» ASSIGNED TASK
In the records below, find the line containing "apply Hmv in Hm as [[Hk1 Hm]|[-> _]]." and the line containing "[by rewrite Htake|]."; please repeat exactly the lines from one to the other, both included, and nothing more.

» DATA UNDER STUDY
Lemma param_progress i st :
  progress i st -> i < length (inputs f) ->
  returns (satisfy_param g ApiType_BareFunction fi (inputs f) n i st) (fun r =>
    match r with
    | Next st' => progress (S i) st'
    | Break _ => False
    | Return res => res = None
    end).
Proof using Hf Hdeps Hwf.
  intros Hp Hi. unfold satisfy_param.
  apply returns_bind_index; [done|].
  intros I HI. destruct (is_fuzzable_type I (full_name_map g)) eqn:Hfz.
  - pose proof (fuzzable_progress i st I Hp HI) as Hst.
    destruct (satisfy_fuzzable g I st); by apply returns_ret.
  - eapply returns_bind; [by apply by_function_progress|].
    intros [st' flag] Hst'. destruct flag; apply returns_ret; [by apply Hst'|done].
Qed.

(** The new call is appended. *)
Lemma finish_wf st :
  progress (length (inputs f)) st ->
  let s' := insert_moves (_moved_indexes st) (_add_fn (new_sequence st) (api_call st)) in
  _contains_multi_dynamic_length_fuzzable s' = false ->
  wf_sequence g s' /\ extends sequence s' /\
  functions s' = functions sequence ++ [api_call st].
Proof using Hf Hdeps Hwf.
  intros Hp s' Hdyn.
  assert (Hfs : functions s' = functions sequence ++ [api_call st]).
  { cbn. by rewrite (pr_functions _ _ Hp). }
  assert (Hext1 : extends (new_sequence st) s').
  { split; cbn; try done. by apply prefix_app_r. }
  assert (Hext : extends sequence s').
  { etrans; [apply start_extends|]. etrans; [apply (pr_extends _ _ Hp)|done]. }
  assert (Htake : take (length (inputs f)) (inputs f) = inputs f) by (by apply firstn_all).
  assert (Hfun : api_functions g !! (func (api_call st)).2 = Some f).
  { by rewrite (pr_func _ _ Hp). }
  assert (Hold : forall k c, functions s' !! k = Some c ->
    (k < n /\ functions sequence !! k = Some c) \/ (k = n /\ c = api_call st)).
  { intros k c. rewrite Hfs. intros [[??]|[-> <-]]%lookup_snoc_Some; auto. }
  assert (Hmv : forall k x, moves_value g s' k x <->
    (k < n /\ moves_value g sequence k x) \/ (k = n /\ x ∈ _moved_indexes st)).
  { intros k x. split.
    - intros (c & fc & u & Hc & Hfc & Hu & Hm). destruct (Hold k c Hc) as [[? ?]|[-> ->]].
      + left. split; [done|]. by exists c, fc, u.
      + right. split; [done|]. apply (pr_moves _ _ Hp). rewrite Htake. simplify_eq. eauto.
    - intros [[Hk (c & fc & u & Hc & Hrest)]|[-> Hx]].
      + exists c, fc, u. split; [|done]. rewrite Hfs. by apply lookup_app_l_Some.
      + apply (pr_moves _ _ Hp) in Hx as (u & Hu & Hm). rewrite Htake in Hu.
        exists (api_call st), f, u. split_and!; try done. rewrite Hfs. by apply list_lookup_middle. }
  split; [|done]. split.
  - intros k c Hc. destruct (Hold k c Hc) as [[Hk Hc']|[-> ->]].
    + eapply call_ok_extends; [exact Hext|]. by apply (wf_calls _ _ Hwf).
    + exists f. split; [done|]. pose proof (pr_params _ _ Hp) as Hps.
      pose proof (pr_uses _ _ Hp) as Hus. rewrite Htake in Hps, Hus. split_and!.
      * eapply Forall2_impl; [exact Hps|]. intros p I. by apply param_ok_extends.
      * done.
      * intros Hun. apply (ext_unsafe _ _ Hext1), (ext_unsafe _ _ (pr_extends _ _ Hp)).
        by apply start_unsafe.
      * intros t Ht. apply (ext_traits _ _ Hext1), (ext_traits _ _ (pr_extends _ _ Hp)).
        by apply start_trait.
  - intros x. setoid_rewrite Hmv. cbn. rewrite (pr_moved _ _ Hp), elem_of_union.
    rewrite (wf_moved _ _ Hwf). split.
    + intros [Hx|(k & Hk)]; [eauto|]. exists k. left. split; [|done].
      destruct Hk as (c & ? & ? & Hc & _). by apply lookup_lt_Some in Hc.
    + intros (k & [[_ Hk]|[_ Hk]]); eauto.
  - intros k1 k2 x Hlt Hm (c & fc & u & Hc & Hfc & Hu).
    apply Hmv in Hm as [[Hk1 Hm]|[-> _]].
    + destruct (Hold k2 c Hc) as [[? ?]|[-> ->]].
      * eapply (wf_use_after_move _ _ Hwf k1 k2); [done|done|]. by exists c, fc, u.
      * simplify_eq. eapply (pr_live _ _ Hp x u); [by rewrite Htake|].
        apply (wf_moved _ _ Hwf). eauto.
    + apply lookup_lt_Some in Hc. rewrite Hfs, length_app in Hc. cbn in Hc. unfold n in Hlt. lia.
  - unfold fuzz_indices. rewrite Hfs, bind_app. cbn. rewrite app_nil_r. apply (pr_fuzzables _ _ Hp).
  - exact Hdyn.
  - cbn. apply (pr_covered _ _ Hp).
Qed.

» REPLY TO THE TASK
    apply Hmv in Hm as [[Hk1 Hm]|[-> _]].
    + destruct (Hold k2 c Hc) as [[? ?]|[-> ->]].
      * eapply (wf_use_after_move _ _ Hwf k1 k2); [done|done|]. by exists c, fc, u.
      * simplify_eq. eapply (pr_live _ _ Hp x u); [by rewrite Htake|].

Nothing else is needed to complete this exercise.